WORK ITEM
The answer must be an exact reproduction of the lines from the start of the records below through the line containing "(** [backoffs = cache.New(10*time.Second, time.Minute)]", and nothing more.

--- DATASET RECORDS ---

Definition Split (s sep : string) : list string := splitFrom sep O EmptyString s.

(** [SplitN(s, sep, 2)]: around the first separator, or [s] alone. *)
Definition SplitN2 (s sep : string) : list string :=
  match String.index 0 sep s with
  | Some i =>
      [String.substring 0 i s;
       drop (i + String.length sep) s]
  | None => [s]
  end.

End GoStrings.

(** ** The queue scheduler (the [Queuer] of the runner command) *)

Module Queue.

Import Runner.

(** [time.Duration] and clock readings are nanoseconds. *)
Definition second : Z := 1000000000.
Definition minute : Z := 60 * second.
Definition hour : Z := 60 * minute.

(** *** The back-off cache (github.com/karlmutch/go-cache)

    Every stored object is [true]; an entry is its expiry time, 0 for
    an entry that never expires. The janitor only removes entries that
    [Get] no longer reports. *)
Record Cache := {
  defaultExpiration : Z;
  items : gmap string Z
}.

Definition New (defaultExpiration cleanupInterval : Z) : Cache :=
  {| defaultExpiration := defaultExpiration; items := ∅ |}.

(** [c.Set(k, true, d)] at clock reading [now]. *)
Definition Set_ (c : Cache) (k : string) (d : Z) (now : Z) : Cache :=
  let d := if d =? 0 then defaultExpiration c else d in
  let e := if 0 <? d then now + d else 0 in
  {| defaultExpiration := defaultExpiration c; items := <[k:=e]> (items c) |}.

(** [_, isPresent := c.Get(k)] at clock reading [now]. *)
Definition Get (c : Cache) (k : string) (now : Z) : bool :=
  match items c !! k with
  | None => false
  | Some e => if 0 <? e then negb (e <? now) else true
  end.

(** [backoffs = cache.New(10*time.Second, time.Minute)] *)
Definition backoffs0 : Cache := New (10 * second) minute.

(** *** Subscriptions *)
Record Subscription := {
  name : string;
  rsc : option Resource;
  cnt : N
}.

Record Queuer := {
  project : string;
  cred : string;
  subs : gmap string Subscription
}.

Record subRequest := {
  project_ : string;
  subscription : string;
  creds : string
}.

Definition NewQueuer (projectID credFile : string) : Queuer :=
  {| project := projectID; cred := credFile; subs := ∅ |}.

Inductive subsError :=
| ErrClearResource (name : string)
| ErrNotPresent (name : string).

Definition setResources (name : string) (rsc : option Resource)
    (subs : gmap string Subscription) : option subsError * gmap string Subscription :=
  match rsc with
  | None => (Some (ErrClearResource name), subs)
  | Some r =>
      match subs !! name with
      | None => (Some (ErrNotPresent name), subs)
      | Some q =>
          (None, <[name := {| name := Queue.name q; rsc := Some r; cnt := cnt q |}]> subs)
      end
  end.

Section Ranging.

(** The order in which a [for ... range] statement visits the keys of
    a map: Go leaves it open, and so does this. *)
Variable rangeKeys : forall V, gmap string V -> list string.

Definition rangeValues {V} (m : gmap string V) : list V :=
  omap (fun k => m !! k) (rangeKeys V m).
(** X18. A symbol and its upper-case form lead the historical handler to
    the same calls of the provider, and to the same answer whenever the
    endpoint returns a non-empty payload whose [close] is present and not
    null (the answers that do not quote the symbol as given). *)
Theorem fetch_historical_case_insensitive symbol date date_obj w d :
  Datetime.strptime_Ymd date = Some date_obj →
  (Datetime.weekday date_obj < 5)%Z →
  eod_reply w (upper symbol) date = Ok (Some d) →
  d ≠ ∅ →
  missing_or_none d "close" = false →
  provider_calls (fst (_fetch_historical_stock_price upper (upper symbol) date w))
  = provider_calls (fst (_fetch_historical_stock_price upper symbol date w))
  ∧ snd (_fetch_historical_stock_price upper (upper symbol) date w)
    = snd (_fetch_historical_stock_price upper symbol date w).
Proof.
  intros Hp Hw Hr Hne Hm. split.
  - rewrite !(fetch_historical_calls upper _ _ _ _ Hp Hw), upper_idempotent.
    reflexivity.
  - rewrite !fetch_historical_answer, upper_idempotent, Hp, Hr.
    apply Z.leb_gt in Hw. rewrite Hw. cbv zeta.
    assert (Ht : payload_truthy (Some d) = true)
      by (cbn; apply bool_decide_eq_true_2, Hne).
    rewrite Ht. cbn [negb default from_option id]. rewrite Hm. reflexivity.
Qed.

End HistoricalAnswer.

(** X19. In current-price mode the price shown is the payload's [close]
    whenever that key is present, a null included; [price] is used only
    when [close] is absent, and the placeholder when both are. *)
Theorem format_data_price_line ts data symbol text :
  format_data ts data symbol None = Ok text →
  Text.contains text
    ("Current Price: $"
     +:+ py_str match data !! "close", data !! "price" with
                | Some close, _ => close
                | None, Some price => price
                | None, None => PyStr "N/A"
                end
     +:+ nl +:+ "Change: ").
Proof.
  unfold format_data. cbn [date_given].
  destruct (change_parts _ _) as [[[dir cs] ps]|]; [|discriminate].
  intros [= <-]. unfold current_text, change_line, dict_get.
  exists ("Stock Price Data: " +:+ symbol +:+ nl +:+ replicate_char 40 "=" +:+ nl).
  eexists.
  destruct (data !! "close"), (data !! "price"); cbn [default from_option id];
    rewrite !string_app_assoc; reflexivity.
Qed.

Lemma historical_block_has_close_witness :
  snd (_fetch_historical_stock_price upper_ascii "aapl" "2024-01-15"
         (world_replying (Some {["close" := PyStr "185.92"]})))
  = Ok (historical_text "AAPL" (PyStr "2024-01-15") (PyStr "N/A") (PyStr "185.92")
          (PyStr "N/A") (PyStr "N/A") (PyStr "N/A") sample_clock)
  ∧ Text.starts_with
      (historical_text "AAPL" (PyStr "2024-01-15") (PyStr "N/A") (PyStr "185.92")
         (PyStr "N/A") (PyStr "N/A") (PyStr "N/A") sample_clock)
      "Stock Historical Data (EOD): "
  ∧ ∃ d v,
      eod_reply (world_replying (Some {["close" := PyStr "185.92"]}))
        (upper_ascii "aapl") "2024-01-15" = Ok (Some d)
      ∧ d !! "close" = Some v ∧ v ≠ PyNone
      ∧ Text.contains
          (historical_text "AAPL" (PyStr "2024-01-15") (PyStr "N/A") (PyStr "185.92")
             (PyStr "N/A") (PyStr "N/A") (PyStr "N/A") sample_clock)
          ("Closing Price: $" +:+ py_str v +:+ nl).
Proof.
  assert (H1 : snd (_fetch_historical_stock_price upper_ascii "aapl" "2024-01-15"
                      (world_replying (Some {["close" := PyStr "185.92"]})))
               = Ok (historical_text "AAPL" (PyStr "2024-01-15") (PyStr "N/A")
                       (PyStr "185.92") (PyStr "N/A") (PyStr "N/A") (PyStr "N/A")
                       sample_clock)) by reflexivity.
  assert (H2 : Text.starts_with
                 (historical_text "AAPL" (PyStr "2024-01-15") (PyStr "N/A")
                    (PyStr "185.92") (PyStr "N/A") (PyStr "N/A") (PyStr "N/A")
                    sample_clock)
                 "Stock Historical Data (EOD): ")
    by (eexists; reflexivity).
  split; [exact H1|]. split; [exact H2|].
  exact (historical_block_has_close upper_ascii "aapl" "2024-01-15" _ _ H1 H2).
Defined.
(** The two string conversions of the language (ECMA-262 StringToNumber
    and Number::toString) belong to the engine; the model is parametric in
    them. *)
Variable StringToNumber : string -> number.
Variable NumberToString : number -> string.

(** [ToString].  An array is joined with commas ([null] and [undefined]
    elements count as empty).  A parsed object holds no function, so an own
    [toString] property hides [Object.prototype.toString] with something
    that cannot be called, and the inherited [valueOf] returns the object
    itself: the conversion throws.  Without an own [toString] the result is
    the fixed tag. *)
Fixpoint ToString (v : JSValue) : Completion string :=
  match v with
  | JUndefined => Normal "undefined"
  | JNull => Normal "null"
  | JBool b => Normal (if b then "true" else "false")
  | JNum n => Normal (NumberToString n)
  | JStr s => Normal s
  | JArr elems =>
      (fix join (l : list JSValue) : Completion string :=
         match l with
         | [] => Normal ""
         | x :: rest =>
             bindC (match x with
                    | JUndefined | JNull => Normal ""
                    | _ => ToString x
                    end)
                   (fun s =>
                      match rest with
                      | [] => Normal s
                      | _ => bindC (join rest) (fun r => Normal (s ++ "," ++ r))
                      end)
         end) elems
  | JObj props =>
      if has_own props "toString" then Throw TypeError
      else Normal "[object Object]"
  end.

(** [ToNumber].  For arrays and parsed objects [ToPrimitive] with hint
    number ends in the same [toString] call as [ToString]. *)
Definition ToNumber (v : JSValue) : Completion number :=
  match v with
  | JUndefined => Normal nan
  | JNull => Normal 0%float
  | JBool b => Normal (if b then 1%float else 0%float)
  | JNum n => Normal n
  | JStr s => Normal (StringToNumber s)
  | JArr _ | JObj _ => bindC (ToString v) (fun s => Normal (StringToNumber s))
  end.

(** [v > c] for a number literal [c]: [false] when [v] converts to NaN. *)
Definition gt (v : JSValue) (c : number) : Completion bool :=
  bindC (ToNumber v) (fun n => Normal (c <? n)%float).

End Engine.

(** [SameValueZero], the key comparison of [Map].  Two numbers are the same
    key when they are equal or both NaN.  Objects and arrays are compared by
    identity, and every message is parsed into fresh objects, so such a key
    is never the same as one stored earlier. *)
Definition SameValueZero (a b : JSValue) : bool :=
  match a, b with
  | JUndefined, JUndefined => true
  | JNull, JNull => true
  | JBool x, JBool y => Bool.eqb x y
  | JNum x, JNum y => (x =? y)%float || (is_nan x && is_nan y)
  | JStr s, JStr t => String.eqb s t
  | _, _ => false
  end.

End JS.
Import JS.

(* ================================================================== *)
(** * src/server.ts: the message handler                               *)
(* ================================================================== *)

Module Server.

Record RiskUpdate := { riskScore : number; reason : string }.

(** What [ws.send] is given: the object that is stringified. *)
Inductive Outbound :=
| RISK_UPDATE (payload : RiskUpdate).

Record SessionRecord := { startTime : number; ip : string; userAgent : string }.

(** [sessions], a [Map]: entries in insertion order, keys pairwise
    different under [SameValueZero]. *)
Definition Sessions := list (JSValue * SessionRecord).

(** [sessions.set(key, value)]: an existing key keeps its place and takes
    the new value; a new key is appended ([-0] is stored as [+0]). *)
Fixpoint Map_set (m : Sessions) (key : JSValue) (value : SessionRecord) : Sessions :=
  match m with
  | [] =>
      [(match key with
        | JNum n => if (n =? 0)%float then JNum 0%float else key
        | _ => key
        end, value)]
  | (k, v) :: rest =>
      if SameValueZero k key then (k, value) :: rest
      else (k, v) :: Map_set rest key value
  end.

Fixpoint Map_get (m : Sessions) (key : JSValue) : option SessionRecord :=
  match m with
  | [] => None
  | (k, v) :: rest => if SameValueZero k key then Some v else Map_get rest key
  end.

(** The frame handed to the handler, by what [JSON.parse] makes of its
    text. *)
Inductive Message :=
| NotJSON
| JSON (data : JSValue).

Definition JSON_parse (message : Message) : Completion JSValue :=
  match message with
  | NotJSON => Throw SyntaxError
  | JSON data => Normal data
  end.

(** The state a handler run works on: the session map and what has been
    sent on the socket, oldest first. *)
Record World := { sessions : Sessions; sent : list Outbound }.

(** Handler code: a state transformer that may throw.  Nothing catches, so
    a throw ends the run. *)
Definition Handler (A : Type) := World -> Completion (A * World).

Definition ret {A} (a : A) : Handler A := fun w => Normal (a, w).

Definition bind {A B} (h : Handler A) (k : A -> Handler B) : Handler B :=
  fun w =>
    match h w with
    | Normal (a, w') => k a w'
    | Throw e => Throw e
    end.

Definition eval {A} (c : Completion A) : Handler A :=
  fun w =>
    match c with
    | Normal a => Normal (a, w)
    | Throw e => Throw e
    end.

Definition ws_send (m : Outbound) : Handler unit :=
  fun w => Normal (tt, {| sessions := sessions w; sent := sent w ++ [m] |}).

Definition sessions_set (key : JSValue) (value : SessionRecord) : Handler unit :=
  fun w => Normal (tt, {| sessions := Map_set (sessions w) key value; sent := sent w |}).

Declare Scope handler_scope.
Delimit Scope handler_scope with handler.
Notation "x <- h ;; k" := (bind h (fun x => k))
  (at level 61, h at next level, right associativity) : handler_scope.
Notation "h ;;; k" := (bind h (fun _ => k))
  (at level 61, right associativity) : handler_scope.
Local Open Scope handler_scope.

Section Engine.

Variable StringToNumber : string -> number.
Variable NumberToString : number -> string.

Notation "a '>js' c" := (gt StringToNumber NumberToString a c) (at level 60).

(** Lines 25-33: the update computed from a report's payload. *)
Definition score (payload : JSValue) : Completion RiskUpdate :=
  (typingSpeed <- Get payload "typingSpeed" ;;
   mouseJitter <- Get payload "mouseJitter" ;;
   sessionToken <- Get payload "sessionToken" ;;
   let riskScore := 0%float in
   fast <- typingSpeed >js 500%float ;;
   let riskScore := if fast then (riskScore + 30)%float else riskScore in
   erratic <- mouseJitter >js 0.8%float ;;
   let riskScore := if erratic then (riskScore + 40)%float else riskScore in
   Normal {| riskScore := riskScore;
             reason := if (50 <? riskScore)%float
                       then "Anomalous interaction detected" else "Normal" |})%completion.

(** Lines 20-44: [ws.on("message", ...)]; [now] is what [Date.now()]
    returns during the run. *)
Definition on_message (now : number) (message : Message) : Handler unit :=
  data <- eval (JSON_parse message) ;;
  type <- eval (Get data "type") ;;
  (if strict_eq_string type "BEHAVIOR_REPORT" then
     payload <- eval (Get data "payload") ;;
     update <- eval (score payload) ;;
     ws_send (RISK_UPDATE update)
   else ret tt) ;;;
  type <- eval (Get data "type") ;;
  if strict_eq_string type "SESSION_INIT" then
    payload <- eval (Get data "payload") ;;
    token <- eval (Get payload "token") ;;
    sessions_set token {| startTime := now; ip := "192.168.1.1"; userAgent := "Mozilla/5.0..." |}
  else ret tt.

(** The frames of a server's life, each with the clock reading of its
    run.  An exception leaves the handler uncaught, which ends the
    process: no later frame is served. *)
Fixpoint serve (w : World) (frames : list (number * Message)) : Completion World :=
  match frames with
  | [] => Normal w
  | (now, message) :: rest =>
      match on_message now message w with
      | Normal (_, w') => serve w' rest
      | Throw e => Throw e
      end
  end.

End Engine.

(** The server as [startServer] leaves it: no session, nothing sent. *)
Definition start : World := {| sessions := []; sent := [] |}.

(** What a run sent, when it did not throw. *)
Definition replies {A} (w : World) (h : Handler A) : Completion (list Outbound) :=
  match h {| sessions := sessions w; sent := [] |} with
  | Normal (_, w') => Normal (sent w')
  | Throw e => Throw e
  end.

End Server.

(* ================================================================== *)
(** * src/useBehaviorMonitor.ts: the sampling hook                     *)
(* ================================================================== *)

Module Monitor.

Local Open Scope float_scope.

Record BehaviorData := { typingSpeed : number; mouseJitter : number; timestamp : number }.

Record Point := { x : number; y : number }.

(** An array is a list: [push] appends at the end, [shift] drops the
    first element, [length] (far below 2^53) is read as a number. *)
Definition push {A} (l : list A) (a : A) : list A := l ++ [a].

Definition shift {A} (l : list A) : list A := tl l.

Definition length_number {A} (l : list A) : number :=
  of_uint63 (Uint63.of_Z (Z.of_nat (List.length l))).

(** [Math.sqrt] is taken as the binary64 square root and [Math.pow(d, 2)]
    as the binary64 product of [d] with itself. *)
Definition Math_sqrt (d : number) : number := PrimFloat.sqrt d.

Definition Math_pow_2 (d : number) : number := d * d.

Definition Math_abs (d : number) : number := PrimFloat.abs d.

(** The hook's state between events: the [data] state, the three refs, the
    [isActive] argument of the last render (the effect's dependency) and
    whether the two listeners are on [window]. *)
Record Hook := {
  data : BehaviorData;
  lastKeyTime : number;
  keyIntervals : list number;
  mousePositions : list Point;
  isActive : bool;
  listening : bool
}.

(** Lines 18-31; [now] is the value of [Date.now()]. *)
Definition handleKeyDown (now : number) (h : Hook) : Hook :=
  let keyIntervals' :=
    if negb (lastKeyTime h =? 0) then
      let pushed := push (keyIntervals h) (now - lastKeyTime h) in
      if (10 <? List.length pushed)%nat then shift pushed else pushed
    else keyIntervals h in
  let avgSpeed :=
    if (0 <? List.length keyIntervals')%nat
    then fold_left (fun a b => a + b) keyIntervals' 0 / length_number keyIntervals'
    else 0 in
  {| data := {| typingSpeed := avgSpeed;
                mouseJitter := mouseJitter (data h);
                timestamp := now |};
     lastKeyTime := now;
     keyIntervals := keyIntervals';
     mousePositions := mousePositions h;
     isActive := isActive h;
     listening := listening h |}.

(** Lines 41-47: the loop over [i = 1 .. length - 1]. *)
Definition deltas_of (positions : list Point) : list number :=
  let origin := {| x := 0; y := 0 |} in
  fold_left
    (fun deltas i =>
       let d := Math_sqrt
                  (Math_pow_2 (x (nth i positions origin) - x (nth (i - 1)%nat positions origin)) +
                   Math_pow_2 (y (nth i positions origin) - y (nth (i - 1)%nat positions origin))) in
       push deltas d)
    (seq 1 (List.length positions - 1)%nat) [].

---

ANSWER TO THIS PROBLEM
Definition Split (s sep : string) : list string := splitFrom sep O EmptyString s.

(** [SplitN(s, sep, 2)]: around the first separator, or [s] alone. *)
Definition SplitN2 (s sep : string) : list string :=
  match String.index 0 sep s with
  | Some i =>
      [String.substring 0 i s;
       drop (i + String.length sep) s]
  | None => [s]
  end.

End GoStrings.

(** ** The queue scheduler (the [Queuer] of the runner command) *)

Module Queue.

Import Runner.

(** [time.Duration] and clock readings are nanoseconds. *)
Definition second : Z := 1000000000.
Definition minute : Z := 60 * second.
Definition hour : Z := 60 * minute.

(** *** The back-off cache (github.com/karlmutch/go-cache)

    Every stored object is [true]; an entry is its expiry time, 0 for
    an entry that never expires. The janitor only removes entries that
    [Get] no longer reports. *)
Record Cache := {
  defaultExpiration : Z;
  items : gmap string Z
}.

Definition New (defaultExpiration cleanupInterval : Z) : Cache :=
  {| defaultExpiration := defaultExpiration; items := ∅ |}.

(** [c.Set(k, true, d)] at clock reading [now]. *)
Definition Set_ (c : Cache) (k : string) (d : Z) (now : Z) : Cache :=
  let d := if d =? 0 then defaultExpiration c else d in
  let e := if 0 <? d then now + d else 0 in
  {| defaultExpiration := defaultExpiration c; items := <[k:=e]> (items c) |}.

(** [_, isPresent := c.Get(k)] at clock reading [now]. *)
Definition Get (c : Cache) (k : string) (now : Z) : bool :=
  match items c !! k with
  | None => false
  | Some e => if 0 <? e then negb (e <? now) else true
  end.

(** [backoffs = cache.New(10*time.Second, time.Minute)] *)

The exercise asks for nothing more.